#### What is needed:
Nothing but the lines from the one containing "(* ===== verification/NodeReshare.v ===== *)" through the one containing "rs_decode : bytes -> res ShareMessage;", both included, should be given again, each exactly as written below.

##### Exercise input

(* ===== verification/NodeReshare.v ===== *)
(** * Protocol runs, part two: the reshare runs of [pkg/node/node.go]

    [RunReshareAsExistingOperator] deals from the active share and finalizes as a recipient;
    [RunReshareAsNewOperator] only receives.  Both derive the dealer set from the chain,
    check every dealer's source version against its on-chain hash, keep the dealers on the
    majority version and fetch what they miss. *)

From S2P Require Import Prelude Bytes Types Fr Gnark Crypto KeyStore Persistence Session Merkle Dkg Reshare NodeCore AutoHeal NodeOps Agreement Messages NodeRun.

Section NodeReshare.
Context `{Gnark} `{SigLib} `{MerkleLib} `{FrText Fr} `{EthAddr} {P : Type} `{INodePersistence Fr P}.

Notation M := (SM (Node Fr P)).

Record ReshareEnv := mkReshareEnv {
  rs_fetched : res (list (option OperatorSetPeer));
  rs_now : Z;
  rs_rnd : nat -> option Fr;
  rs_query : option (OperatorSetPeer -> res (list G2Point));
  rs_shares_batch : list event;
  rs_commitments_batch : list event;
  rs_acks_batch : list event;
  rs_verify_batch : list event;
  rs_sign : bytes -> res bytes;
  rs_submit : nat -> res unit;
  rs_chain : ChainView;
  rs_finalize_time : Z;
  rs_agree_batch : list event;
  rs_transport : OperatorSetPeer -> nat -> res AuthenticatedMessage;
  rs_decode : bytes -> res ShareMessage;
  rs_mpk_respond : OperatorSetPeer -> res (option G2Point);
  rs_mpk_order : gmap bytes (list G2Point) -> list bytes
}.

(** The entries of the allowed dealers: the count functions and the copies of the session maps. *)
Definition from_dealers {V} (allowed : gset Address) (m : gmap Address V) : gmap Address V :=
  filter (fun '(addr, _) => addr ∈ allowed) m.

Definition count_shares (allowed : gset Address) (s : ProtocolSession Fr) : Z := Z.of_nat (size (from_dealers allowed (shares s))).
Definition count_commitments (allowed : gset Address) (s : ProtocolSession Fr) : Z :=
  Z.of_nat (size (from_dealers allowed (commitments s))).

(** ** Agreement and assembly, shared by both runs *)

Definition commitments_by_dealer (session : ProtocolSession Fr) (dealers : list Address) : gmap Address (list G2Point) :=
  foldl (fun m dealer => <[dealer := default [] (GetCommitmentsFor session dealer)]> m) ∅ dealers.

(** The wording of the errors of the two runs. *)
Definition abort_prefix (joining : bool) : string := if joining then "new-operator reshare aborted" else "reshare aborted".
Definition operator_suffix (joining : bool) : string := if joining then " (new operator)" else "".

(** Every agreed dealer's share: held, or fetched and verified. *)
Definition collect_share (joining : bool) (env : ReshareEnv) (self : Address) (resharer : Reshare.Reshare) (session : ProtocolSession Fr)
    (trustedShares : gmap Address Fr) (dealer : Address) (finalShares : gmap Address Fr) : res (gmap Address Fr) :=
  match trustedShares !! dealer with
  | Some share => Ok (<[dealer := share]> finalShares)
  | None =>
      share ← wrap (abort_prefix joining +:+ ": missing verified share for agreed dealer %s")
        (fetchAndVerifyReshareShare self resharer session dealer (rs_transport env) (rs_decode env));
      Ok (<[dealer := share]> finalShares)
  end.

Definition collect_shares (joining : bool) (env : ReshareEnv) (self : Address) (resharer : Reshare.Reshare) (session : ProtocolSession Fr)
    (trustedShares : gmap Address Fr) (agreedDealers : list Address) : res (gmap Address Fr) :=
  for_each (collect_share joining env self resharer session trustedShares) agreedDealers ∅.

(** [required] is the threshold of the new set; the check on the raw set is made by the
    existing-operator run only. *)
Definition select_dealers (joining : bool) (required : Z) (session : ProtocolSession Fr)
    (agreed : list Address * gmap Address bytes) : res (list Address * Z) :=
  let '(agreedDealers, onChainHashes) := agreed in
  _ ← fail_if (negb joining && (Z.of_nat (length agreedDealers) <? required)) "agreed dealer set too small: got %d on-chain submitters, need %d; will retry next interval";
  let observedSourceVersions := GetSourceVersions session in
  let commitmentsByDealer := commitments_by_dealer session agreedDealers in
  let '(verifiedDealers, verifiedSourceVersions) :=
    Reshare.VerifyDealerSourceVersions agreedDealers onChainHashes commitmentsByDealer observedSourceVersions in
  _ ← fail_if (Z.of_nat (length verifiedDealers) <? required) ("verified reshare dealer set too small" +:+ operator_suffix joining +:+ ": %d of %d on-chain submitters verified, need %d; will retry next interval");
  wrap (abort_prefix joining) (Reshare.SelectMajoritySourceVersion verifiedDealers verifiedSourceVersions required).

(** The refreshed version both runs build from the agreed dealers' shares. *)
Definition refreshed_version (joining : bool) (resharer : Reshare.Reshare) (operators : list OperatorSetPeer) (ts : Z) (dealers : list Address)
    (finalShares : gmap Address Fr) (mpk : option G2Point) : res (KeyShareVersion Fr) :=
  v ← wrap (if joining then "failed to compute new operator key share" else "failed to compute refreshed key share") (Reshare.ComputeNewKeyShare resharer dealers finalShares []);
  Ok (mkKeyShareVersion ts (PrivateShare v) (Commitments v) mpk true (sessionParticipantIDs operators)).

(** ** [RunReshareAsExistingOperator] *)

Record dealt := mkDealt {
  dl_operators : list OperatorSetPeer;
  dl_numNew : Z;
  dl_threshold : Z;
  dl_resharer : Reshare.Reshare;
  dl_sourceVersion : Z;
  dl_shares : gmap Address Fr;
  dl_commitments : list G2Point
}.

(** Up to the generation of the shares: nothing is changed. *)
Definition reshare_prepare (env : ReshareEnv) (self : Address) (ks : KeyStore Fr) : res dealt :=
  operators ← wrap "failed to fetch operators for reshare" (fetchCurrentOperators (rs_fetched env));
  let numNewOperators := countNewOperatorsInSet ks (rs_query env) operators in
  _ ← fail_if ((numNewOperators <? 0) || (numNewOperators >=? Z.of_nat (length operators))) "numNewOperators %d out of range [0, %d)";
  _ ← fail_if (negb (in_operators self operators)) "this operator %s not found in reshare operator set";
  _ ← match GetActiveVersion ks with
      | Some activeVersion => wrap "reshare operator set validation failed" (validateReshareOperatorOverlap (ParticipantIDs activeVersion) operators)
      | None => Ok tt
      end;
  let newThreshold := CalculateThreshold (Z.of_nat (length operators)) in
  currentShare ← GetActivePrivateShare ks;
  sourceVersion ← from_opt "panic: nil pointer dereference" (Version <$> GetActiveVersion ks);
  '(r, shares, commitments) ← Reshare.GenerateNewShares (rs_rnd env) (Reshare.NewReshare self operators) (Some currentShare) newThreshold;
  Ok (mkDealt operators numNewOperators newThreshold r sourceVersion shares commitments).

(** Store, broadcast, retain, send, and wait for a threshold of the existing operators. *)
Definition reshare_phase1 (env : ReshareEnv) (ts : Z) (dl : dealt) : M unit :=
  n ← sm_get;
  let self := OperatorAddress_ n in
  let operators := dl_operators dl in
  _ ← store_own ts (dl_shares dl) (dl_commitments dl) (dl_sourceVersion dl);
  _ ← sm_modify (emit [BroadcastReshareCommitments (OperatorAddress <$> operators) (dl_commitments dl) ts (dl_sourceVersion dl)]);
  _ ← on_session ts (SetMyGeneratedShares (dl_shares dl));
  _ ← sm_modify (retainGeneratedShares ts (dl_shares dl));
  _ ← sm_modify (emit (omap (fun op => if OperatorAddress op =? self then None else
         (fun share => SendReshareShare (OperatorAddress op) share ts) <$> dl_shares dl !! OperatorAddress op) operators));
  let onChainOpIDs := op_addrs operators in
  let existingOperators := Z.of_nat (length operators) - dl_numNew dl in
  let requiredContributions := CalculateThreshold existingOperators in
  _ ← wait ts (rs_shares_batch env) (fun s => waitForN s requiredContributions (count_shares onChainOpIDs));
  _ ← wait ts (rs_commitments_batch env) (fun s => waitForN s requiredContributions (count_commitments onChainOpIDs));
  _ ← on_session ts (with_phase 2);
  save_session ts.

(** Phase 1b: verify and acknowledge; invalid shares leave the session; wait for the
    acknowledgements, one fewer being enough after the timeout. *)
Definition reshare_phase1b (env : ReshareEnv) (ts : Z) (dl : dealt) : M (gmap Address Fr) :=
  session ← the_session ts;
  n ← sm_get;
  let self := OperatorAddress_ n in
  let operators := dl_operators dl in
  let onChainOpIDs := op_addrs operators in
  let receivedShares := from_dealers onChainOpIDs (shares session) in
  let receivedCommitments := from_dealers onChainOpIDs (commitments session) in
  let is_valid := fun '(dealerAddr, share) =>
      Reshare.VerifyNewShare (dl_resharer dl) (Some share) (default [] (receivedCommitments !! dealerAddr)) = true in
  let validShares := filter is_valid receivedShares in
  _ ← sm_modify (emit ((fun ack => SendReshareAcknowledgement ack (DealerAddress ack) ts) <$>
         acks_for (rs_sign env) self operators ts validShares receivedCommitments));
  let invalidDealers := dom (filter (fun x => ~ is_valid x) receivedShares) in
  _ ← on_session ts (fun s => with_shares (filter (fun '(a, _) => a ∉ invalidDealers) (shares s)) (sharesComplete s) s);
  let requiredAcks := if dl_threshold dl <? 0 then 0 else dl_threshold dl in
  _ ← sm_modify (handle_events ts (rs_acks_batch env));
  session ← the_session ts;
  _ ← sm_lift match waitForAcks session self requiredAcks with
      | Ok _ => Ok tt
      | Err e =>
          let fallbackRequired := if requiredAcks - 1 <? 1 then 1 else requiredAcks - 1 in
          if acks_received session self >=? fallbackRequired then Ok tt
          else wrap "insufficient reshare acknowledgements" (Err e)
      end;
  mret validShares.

##########
##### Exercise input

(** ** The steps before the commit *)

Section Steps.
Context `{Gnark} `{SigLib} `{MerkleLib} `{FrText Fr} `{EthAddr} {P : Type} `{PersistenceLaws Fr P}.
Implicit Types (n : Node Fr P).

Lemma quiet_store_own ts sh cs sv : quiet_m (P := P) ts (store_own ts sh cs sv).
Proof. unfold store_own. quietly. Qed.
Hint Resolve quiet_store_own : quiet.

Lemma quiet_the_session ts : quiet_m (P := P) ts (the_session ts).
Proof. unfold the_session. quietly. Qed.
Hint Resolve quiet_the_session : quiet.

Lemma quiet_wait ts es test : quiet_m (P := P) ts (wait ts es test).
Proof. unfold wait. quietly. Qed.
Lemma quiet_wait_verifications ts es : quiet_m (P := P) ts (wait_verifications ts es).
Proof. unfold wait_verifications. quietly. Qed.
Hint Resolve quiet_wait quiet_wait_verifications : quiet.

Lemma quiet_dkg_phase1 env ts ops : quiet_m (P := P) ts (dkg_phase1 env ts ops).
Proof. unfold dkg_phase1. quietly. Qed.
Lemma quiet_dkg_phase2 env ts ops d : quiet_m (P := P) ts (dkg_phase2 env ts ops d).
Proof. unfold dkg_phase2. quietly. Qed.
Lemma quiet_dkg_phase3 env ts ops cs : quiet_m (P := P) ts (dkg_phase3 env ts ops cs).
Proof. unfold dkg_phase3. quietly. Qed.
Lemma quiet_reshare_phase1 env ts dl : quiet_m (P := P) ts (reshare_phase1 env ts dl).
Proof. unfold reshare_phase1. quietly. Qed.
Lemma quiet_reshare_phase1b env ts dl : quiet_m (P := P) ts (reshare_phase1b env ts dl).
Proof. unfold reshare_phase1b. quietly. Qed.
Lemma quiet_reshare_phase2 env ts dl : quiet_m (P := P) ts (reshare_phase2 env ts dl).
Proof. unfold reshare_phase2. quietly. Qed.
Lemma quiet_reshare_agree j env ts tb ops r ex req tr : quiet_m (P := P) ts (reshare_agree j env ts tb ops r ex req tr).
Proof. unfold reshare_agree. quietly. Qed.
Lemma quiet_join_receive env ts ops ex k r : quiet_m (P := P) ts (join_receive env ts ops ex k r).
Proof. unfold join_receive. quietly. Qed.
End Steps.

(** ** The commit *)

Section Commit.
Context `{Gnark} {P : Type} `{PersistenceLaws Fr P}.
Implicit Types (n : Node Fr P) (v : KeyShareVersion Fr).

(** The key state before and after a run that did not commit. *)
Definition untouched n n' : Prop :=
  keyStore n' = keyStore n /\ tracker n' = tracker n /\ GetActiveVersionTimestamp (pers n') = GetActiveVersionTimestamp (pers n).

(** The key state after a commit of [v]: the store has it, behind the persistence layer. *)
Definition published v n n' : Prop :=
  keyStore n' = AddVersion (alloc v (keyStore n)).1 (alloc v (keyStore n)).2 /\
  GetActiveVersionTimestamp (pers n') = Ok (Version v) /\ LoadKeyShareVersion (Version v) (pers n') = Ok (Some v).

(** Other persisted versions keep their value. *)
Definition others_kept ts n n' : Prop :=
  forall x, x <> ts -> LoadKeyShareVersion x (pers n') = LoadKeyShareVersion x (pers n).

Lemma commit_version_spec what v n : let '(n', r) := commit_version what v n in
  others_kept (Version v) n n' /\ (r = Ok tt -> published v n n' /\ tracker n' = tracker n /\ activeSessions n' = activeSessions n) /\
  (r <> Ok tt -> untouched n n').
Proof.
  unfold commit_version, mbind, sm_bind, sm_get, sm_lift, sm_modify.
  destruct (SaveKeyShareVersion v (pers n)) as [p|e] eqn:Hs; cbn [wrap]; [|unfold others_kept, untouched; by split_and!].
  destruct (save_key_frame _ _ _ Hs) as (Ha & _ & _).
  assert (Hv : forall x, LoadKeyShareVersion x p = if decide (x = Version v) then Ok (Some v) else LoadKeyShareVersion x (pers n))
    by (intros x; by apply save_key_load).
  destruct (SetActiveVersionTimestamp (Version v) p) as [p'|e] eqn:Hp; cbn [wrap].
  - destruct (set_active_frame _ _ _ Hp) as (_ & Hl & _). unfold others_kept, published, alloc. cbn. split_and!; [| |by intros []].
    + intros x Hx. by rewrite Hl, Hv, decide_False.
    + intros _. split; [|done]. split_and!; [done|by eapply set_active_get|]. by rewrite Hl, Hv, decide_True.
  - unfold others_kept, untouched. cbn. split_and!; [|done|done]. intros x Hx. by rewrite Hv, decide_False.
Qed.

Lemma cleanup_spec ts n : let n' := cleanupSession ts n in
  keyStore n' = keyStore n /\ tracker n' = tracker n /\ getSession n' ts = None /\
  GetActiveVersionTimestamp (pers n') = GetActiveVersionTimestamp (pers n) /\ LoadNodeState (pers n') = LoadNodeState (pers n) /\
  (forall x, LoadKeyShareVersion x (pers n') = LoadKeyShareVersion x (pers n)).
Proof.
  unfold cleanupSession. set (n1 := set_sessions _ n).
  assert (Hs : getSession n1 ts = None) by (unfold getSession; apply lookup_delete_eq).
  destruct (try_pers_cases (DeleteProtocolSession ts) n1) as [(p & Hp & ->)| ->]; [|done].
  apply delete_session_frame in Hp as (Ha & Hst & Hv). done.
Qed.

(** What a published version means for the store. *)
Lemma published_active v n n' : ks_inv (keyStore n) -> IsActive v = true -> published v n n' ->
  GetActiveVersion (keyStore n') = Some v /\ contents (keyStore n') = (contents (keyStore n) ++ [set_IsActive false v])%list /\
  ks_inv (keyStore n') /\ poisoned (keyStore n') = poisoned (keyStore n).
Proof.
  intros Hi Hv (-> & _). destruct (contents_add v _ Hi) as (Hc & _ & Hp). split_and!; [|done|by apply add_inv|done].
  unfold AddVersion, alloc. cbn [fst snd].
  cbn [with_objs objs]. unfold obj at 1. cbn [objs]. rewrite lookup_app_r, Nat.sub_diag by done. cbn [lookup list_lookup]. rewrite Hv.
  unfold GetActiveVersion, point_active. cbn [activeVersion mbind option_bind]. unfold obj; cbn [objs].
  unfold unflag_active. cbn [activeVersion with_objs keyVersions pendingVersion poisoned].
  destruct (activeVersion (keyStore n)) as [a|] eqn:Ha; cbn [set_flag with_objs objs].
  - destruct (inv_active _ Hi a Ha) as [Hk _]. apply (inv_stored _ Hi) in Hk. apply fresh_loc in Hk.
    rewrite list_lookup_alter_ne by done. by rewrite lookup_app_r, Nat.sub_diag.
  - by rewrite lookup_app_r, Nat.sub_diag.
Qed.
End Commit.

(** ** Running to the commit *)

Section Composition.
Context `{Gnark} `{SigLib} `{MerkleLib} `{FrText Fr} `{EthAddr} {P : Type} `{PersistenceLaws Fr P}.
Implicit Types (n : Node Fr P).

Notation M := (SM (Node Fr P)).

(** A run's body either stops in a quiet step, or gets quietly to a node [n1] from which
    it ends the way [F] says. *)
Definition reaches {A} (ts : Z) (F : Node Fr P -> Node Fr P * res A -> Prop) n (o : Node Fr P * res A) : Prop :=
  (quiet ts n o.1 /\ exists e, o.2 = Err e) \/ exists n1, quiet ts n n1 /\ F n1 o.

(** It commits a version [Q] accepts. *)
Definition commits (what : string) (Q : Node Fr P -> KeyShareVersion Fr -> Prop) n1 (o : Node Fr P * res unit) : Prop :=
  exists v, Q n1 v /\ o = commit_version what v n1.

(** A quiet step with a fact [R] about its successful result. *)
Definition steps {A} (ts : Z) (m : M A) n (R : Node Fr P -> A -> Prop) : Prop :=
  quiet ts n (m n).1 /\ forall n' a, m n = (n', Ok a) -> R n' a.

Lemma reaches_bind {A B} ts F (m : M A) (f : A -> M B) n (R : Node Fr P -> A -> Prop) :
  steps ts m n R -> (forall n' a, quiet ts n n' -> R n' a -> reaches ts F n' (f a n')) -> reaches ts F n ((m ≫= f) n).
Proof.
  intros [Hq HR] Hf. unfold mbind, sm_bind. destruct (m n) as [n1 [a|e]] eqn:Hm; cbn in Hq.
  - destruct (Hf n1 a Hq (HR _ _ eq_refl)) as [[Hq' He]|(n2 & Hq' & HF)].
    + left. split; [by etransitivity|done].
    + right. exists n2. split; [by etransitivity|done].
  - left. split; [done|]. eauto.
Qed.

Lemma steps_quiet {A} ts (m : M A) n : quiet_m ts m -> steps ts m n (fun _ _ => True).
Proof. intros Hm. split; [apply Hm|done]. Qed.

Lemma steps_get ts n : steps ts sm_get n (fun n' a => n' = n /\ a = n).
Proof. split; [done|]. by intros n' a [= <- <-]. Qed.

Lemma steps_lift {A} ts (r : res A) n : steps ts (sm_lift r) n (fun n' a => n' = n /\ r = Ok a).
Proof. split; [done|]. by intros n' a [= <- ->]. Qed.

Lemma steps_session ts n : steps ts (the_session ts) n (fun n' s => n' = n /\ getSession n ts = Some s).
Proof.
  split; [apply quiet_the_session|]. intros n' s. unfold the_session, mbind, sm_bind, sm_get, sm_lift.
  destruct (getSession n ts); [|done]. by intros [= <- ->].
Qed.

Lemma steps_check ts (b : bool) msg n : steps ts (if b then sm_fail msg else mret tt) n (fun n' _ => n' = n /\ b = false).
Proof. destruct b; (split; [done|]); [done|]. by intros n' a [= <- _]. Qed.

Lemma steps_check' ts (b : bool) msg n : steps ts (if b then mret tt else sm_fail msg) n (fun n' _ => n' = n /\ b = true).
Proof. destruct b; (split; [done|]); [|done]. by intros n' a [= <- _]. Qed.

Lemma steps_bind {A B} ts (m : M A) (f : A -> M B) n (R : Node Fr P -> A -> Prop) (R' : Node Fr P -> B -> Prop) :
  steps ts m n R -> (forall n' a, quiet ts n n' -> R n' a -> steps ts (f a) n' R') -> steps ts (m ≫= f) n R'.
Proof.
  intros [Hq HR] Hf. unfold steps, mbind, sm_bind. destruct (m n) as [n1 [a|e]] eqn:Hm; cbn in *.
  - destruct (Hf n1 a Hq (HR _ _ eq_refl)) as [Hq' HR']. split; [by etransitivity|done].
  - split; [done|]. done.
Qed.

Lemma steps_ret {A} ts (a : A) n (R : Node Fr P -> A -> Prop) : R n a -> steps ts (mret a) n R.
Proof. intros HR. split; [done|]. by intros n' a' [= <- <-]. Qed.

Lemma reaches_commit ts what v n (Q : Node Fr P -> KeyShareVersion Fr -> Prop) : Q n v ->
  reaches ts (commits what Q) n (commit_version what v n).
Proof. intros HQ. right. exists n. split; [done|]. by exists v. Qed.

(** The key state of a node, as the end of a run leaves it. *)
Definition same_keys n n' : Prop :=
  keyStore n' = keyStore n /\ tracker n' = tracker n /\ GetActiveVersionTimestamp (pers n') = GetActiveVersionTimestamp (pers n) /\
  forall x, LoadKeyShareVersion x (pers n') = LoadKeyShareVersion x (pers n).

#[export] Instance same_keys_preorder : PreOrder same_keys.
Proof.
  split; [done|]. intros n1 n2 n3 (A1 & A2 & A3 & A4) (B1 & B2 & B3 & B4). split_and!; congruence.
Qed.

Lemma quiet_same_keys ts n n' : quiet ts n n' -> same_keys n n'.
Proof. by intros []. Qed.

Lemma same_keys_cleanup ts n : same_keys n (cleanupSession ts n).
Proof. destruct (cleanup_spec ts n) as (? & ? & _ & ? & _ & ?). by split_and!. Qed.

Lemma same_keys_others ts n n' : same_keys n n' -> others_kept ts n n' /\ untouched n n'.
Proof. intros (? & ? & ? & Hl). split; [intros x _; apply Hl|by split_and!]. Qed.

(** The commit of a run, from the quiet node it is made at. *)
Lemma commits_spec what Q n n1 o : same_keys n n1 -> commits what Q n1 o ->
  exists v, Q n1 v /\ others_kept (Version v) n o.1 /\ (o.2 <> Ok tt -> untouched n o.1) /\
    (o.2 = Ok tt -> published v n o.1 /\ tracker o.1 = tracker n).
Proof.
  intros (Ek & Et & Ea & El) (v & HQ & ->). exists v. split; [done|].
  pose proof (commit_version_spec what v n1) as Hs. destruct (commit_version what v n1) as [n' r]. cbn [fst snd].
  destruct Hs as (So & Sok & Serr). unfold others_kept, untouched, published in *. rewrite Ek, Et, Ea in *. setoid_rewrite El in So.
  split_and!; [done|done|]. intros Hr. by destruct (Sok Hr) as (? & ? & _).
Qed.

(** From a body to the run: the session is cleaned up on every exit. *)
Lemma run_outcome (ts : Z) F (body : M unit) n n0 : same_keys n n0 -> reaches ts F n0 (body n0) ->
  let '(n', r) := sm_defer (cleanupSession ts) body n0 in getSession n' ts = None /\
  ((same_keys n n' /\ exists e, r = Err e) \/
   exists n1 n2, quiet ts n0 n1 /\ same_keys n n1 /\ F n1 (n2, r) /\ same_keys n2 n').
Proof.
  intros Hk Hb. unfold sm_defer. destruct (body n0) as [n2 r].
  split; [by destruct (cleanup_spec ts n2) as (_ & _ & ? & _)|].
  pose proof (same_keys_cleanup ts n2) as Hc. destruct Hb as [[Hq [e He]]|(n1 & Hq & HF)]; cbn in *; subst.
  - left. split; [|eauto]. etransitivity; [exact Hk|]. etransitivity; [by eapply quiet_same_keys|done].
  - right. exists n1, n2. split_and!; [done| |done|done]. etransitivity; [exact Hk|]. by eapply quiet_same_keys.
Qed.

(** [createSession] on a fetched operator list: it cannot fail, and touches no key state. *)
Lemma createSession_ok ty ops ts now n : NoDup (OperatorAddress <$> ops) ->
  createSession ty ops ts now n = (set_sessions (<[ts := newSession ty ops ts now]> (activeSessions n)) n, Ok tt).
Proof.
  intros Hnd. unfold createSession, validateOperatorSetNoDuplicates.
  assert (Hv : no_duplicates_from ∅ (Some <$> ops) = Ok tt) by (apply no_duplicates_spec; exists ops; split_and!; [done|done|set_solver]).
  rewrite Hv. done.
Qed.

##########

#### Solution below:
(* ===== verification/NodeReshare.v ===== *)
(** * Protocol runs, part two: the reshare runs of [pkg/node/node.go]

    [RunReshareAsExistingOperator] deals from the active share and finalizes as a recipient;
    [RunReshareAsNewOperator] only receives.  Both derive the dealer set from the chain,
    check every dealer's source version against its on-chain hash, keep the dealers on the
    majority version and fetch what they miss. *)

From S2P Require Import Prelude Bytes Types Fr Gnark Crypto KeyStore Persistence Session Merkle Dkg Reshare NodeCore AutoHeal NodeOps Agreement Messages NodeRun.

Section NodeReshare.
Context `{Gnark} `{SigLib} `{MerkleLib} `{FrText Fr} `{EthAddr} {P : Type} `{INodePersistence Fr P}.

Notation M := (SM (Node Fr P)).

Record ReshareEnv := mkReshareEnv {
  rs_fetched : res (list (option OperatorSetPeer));
  rs_now : Z;
  rs_rnd : nat -> option Fr;
  rs_query : option (OperatorSetPeer -> res (list G2Point));
  rs_shares_batch : list event;
  rs_commitments_batch : list event;
  rs_acks_batch : list event;
  rs_verify_batch : list event;
  rs_sign : bytes -> res bytes;
  rs_submit : nat -> res unit;
  rs_chain : ChainView;
  rs_finalize_time : Z;
  rs_agree_batch : list event;
  rs_transport : OperatorSetPeer -> nat -> res AuthenticatedMessage;
  rs_decode : bytes -> res ShareMessage;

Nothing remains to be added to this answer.